— Work item —
Within the records below, reproduce without change the lines from the line that has "s ← subkey;" through the line that has "key ∘ snd <$>", and only those.

— Provided material —
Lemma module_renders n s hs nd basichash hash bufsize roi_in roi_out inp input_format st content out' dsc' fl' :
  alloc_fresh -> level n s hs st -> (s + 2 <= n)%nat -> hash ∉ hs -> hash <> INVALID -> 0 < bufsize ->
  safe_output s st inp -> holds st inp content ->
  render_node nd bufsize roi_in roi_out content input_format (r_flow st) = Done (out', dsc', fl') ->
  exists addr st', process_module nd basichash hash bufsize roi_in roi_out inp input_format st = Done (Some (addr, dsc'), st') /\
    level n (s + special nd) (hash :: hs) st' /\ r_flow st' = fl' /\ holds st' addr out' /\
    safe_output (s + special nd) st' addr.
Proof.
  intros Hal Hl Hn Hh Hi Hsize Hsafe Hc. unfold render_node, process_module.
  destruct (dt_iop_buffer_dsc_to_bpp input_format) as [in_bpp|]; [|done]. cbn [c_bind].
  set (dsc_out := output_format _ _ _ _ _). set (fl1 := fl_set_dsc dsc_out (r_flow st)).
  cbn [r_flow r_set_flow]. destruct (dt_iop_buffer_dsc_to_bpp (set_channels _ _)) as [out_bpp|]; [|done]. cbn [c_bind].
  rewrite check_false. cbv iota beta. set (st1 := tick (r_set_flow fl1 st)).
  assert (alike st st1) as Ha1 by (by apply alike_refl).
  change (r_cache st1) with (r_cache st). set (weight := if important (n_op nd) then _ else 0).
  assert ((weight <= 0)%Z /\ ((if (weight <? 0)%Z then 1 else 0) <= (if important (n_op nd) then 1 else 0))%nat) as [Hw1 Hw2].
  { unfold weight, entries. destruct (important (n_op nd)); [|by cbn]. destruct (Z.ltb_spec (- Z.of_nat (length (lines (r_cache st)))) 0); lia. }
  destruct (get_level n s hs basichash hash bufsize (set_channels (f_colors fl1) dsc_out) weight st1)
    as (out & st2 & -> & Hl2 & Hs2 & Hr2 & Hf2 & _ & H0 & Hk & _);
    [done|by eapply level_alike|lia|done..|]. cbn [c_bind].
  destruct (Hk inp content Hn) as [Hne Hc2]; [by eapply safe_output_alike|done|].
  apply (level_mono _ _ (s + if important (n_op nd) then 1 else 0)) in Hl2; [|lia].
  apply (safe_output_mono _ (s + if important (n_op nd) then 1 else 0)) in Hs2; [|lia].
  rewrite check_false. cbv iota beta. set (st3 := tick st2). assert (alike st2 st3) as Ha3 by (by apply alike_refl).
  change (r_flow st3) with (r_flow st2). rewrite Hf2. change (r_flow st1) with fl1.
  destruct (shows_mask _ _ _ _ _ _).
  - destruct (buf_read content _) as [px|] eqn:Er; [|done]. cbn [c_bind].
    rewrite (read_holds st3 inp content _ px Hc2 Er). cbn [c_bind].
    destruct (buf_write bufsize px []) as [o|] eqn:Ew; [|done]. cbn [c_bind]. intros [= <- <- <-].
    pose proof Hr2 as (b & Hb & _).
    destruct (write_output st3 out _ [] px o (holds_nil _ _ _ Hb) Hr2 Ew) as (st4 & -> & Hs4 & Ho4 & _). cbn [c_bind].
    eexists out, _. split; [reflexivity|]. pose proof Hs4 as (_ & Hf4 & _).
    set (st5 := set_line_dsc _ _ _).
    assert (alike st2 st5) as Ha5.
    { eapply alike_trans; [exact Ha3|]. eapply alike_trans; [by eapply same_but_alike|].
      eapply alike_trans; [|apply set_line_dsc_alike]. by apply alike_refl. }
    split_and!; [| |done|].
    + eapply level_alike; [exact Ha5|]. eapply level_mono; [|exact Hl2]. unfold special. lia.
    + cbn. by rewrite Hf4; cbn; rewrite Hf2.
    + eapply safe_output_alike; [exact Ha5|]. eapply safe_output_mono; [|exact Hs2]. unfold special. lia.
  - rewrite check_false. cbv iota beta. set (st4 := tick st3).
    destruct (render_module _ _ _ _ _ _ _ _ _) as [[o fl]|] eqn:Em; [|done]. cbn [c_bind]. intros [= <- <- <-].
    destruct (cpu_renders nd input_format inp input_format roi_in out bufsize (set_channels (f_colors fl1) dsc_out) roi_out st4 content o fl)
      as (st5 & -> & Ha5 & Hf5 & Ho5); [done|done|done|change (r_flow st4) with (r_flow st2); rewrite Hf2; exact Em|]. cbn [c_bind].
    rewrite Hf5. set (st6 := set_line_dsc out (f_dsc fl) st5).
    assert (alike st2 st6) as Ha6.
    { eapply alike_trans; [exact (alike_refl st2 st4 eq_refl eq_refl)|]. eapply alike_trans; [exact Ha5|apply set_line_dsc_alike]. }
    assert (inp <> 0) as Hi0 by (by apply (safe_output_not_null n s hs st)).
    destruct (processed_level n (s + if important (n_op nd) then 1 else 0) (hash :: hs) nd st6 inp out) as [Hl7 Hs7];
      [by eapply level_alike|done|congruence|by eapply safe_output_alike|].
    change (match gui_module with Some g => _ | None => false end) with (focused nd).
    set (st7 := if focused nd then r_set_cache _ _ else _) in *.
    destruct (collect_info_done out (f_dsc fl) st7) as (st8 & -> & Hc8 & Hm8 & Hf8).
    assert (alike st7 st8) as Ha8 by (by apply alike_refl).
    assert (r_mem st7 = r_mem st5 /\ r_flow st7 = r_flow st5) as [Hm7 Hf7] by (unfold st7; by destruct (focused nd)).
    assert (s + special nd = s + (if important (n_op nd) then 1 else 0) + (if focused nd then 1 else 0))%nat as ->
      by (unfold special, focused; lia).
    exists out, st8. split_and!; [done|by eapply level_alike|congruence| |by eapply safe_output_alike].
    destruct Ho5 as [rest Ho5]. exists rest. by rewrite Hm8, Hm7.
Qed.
--
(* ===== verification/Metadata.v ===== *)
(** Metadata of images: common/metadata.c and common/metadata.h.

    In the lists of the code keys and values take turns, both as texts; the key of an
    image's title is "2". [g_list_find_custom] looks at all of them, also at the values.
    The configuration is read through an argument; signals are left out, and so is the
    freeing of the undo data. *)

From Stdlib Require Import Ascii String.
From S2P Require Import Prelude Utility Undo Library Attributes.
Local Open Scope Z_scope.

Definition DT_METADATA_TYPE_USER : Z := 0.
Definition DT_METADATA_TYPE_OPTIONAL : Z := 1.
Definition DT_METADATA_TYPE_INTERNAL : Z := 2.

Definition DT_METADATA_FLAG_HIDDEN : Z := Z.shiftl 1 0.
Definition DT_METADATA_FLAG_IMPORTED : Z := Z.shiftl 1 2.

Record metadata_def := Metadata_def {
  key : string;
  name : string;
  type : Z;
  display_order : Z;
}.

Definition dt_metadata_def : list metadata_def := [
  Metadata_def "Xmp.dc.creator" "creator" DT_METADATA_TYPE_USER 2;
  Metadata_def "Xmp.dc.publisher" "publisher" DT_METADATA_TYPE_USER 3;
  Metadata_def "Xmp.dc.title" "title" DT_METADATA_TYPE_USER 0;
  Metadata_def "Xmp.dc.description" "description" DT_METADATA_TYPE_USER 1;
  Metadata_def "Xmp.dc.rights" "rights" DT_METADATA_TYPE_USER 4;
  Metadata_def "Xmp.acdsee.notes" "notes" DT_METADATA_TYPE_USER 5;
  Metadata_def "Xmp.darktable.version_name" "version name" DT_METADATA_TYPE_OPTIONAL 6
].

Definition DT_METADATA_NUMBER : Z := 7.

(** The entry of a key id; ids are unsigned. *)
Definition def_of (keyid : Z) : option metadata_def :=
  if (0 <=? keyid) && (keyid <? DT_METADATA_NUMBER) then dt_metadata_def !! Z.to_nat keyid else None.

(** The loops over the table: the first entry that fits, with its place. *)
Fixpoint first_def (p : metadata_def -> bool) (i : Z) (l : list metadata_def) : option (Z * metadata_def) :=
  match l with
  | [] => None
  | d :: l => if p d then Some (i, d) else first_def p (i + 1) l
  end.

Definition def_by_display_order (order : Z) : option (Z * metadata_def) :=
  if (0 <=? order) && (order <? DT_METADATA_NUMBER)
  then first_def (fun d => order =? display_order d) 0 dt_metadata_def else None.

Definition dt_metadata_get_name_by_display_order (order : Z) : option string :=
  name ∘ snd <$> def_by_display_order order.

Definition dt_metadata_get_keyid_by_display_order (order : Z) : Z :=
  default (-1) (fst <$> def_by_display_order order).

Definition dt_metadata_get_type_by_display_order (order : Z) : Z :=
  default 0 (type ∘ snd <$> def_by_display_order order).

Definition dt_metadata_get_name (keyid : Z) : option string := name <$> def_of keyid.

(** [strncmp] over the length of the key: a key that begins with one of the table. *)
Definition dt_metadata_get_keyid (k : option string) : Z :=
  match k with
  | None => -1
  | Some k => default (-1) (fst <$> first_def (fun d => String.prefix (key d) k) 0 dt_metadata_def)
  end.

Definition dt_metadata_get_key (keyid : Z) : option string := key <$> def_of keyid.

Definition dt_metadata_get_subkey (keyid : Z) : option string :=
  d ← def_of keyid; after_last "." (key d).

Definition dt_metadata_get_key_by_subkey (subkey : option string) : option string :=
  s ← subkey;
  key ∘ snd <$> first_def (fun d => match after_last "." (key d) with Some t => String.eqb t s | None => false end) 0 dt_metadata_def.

— Problem solution —
  s ← subkey;
  key ∘ snd <$> first_def (fun d => match after_last "." (key d) with Some t => String.eqb t s | None => false end) 0 dt_metadata_def.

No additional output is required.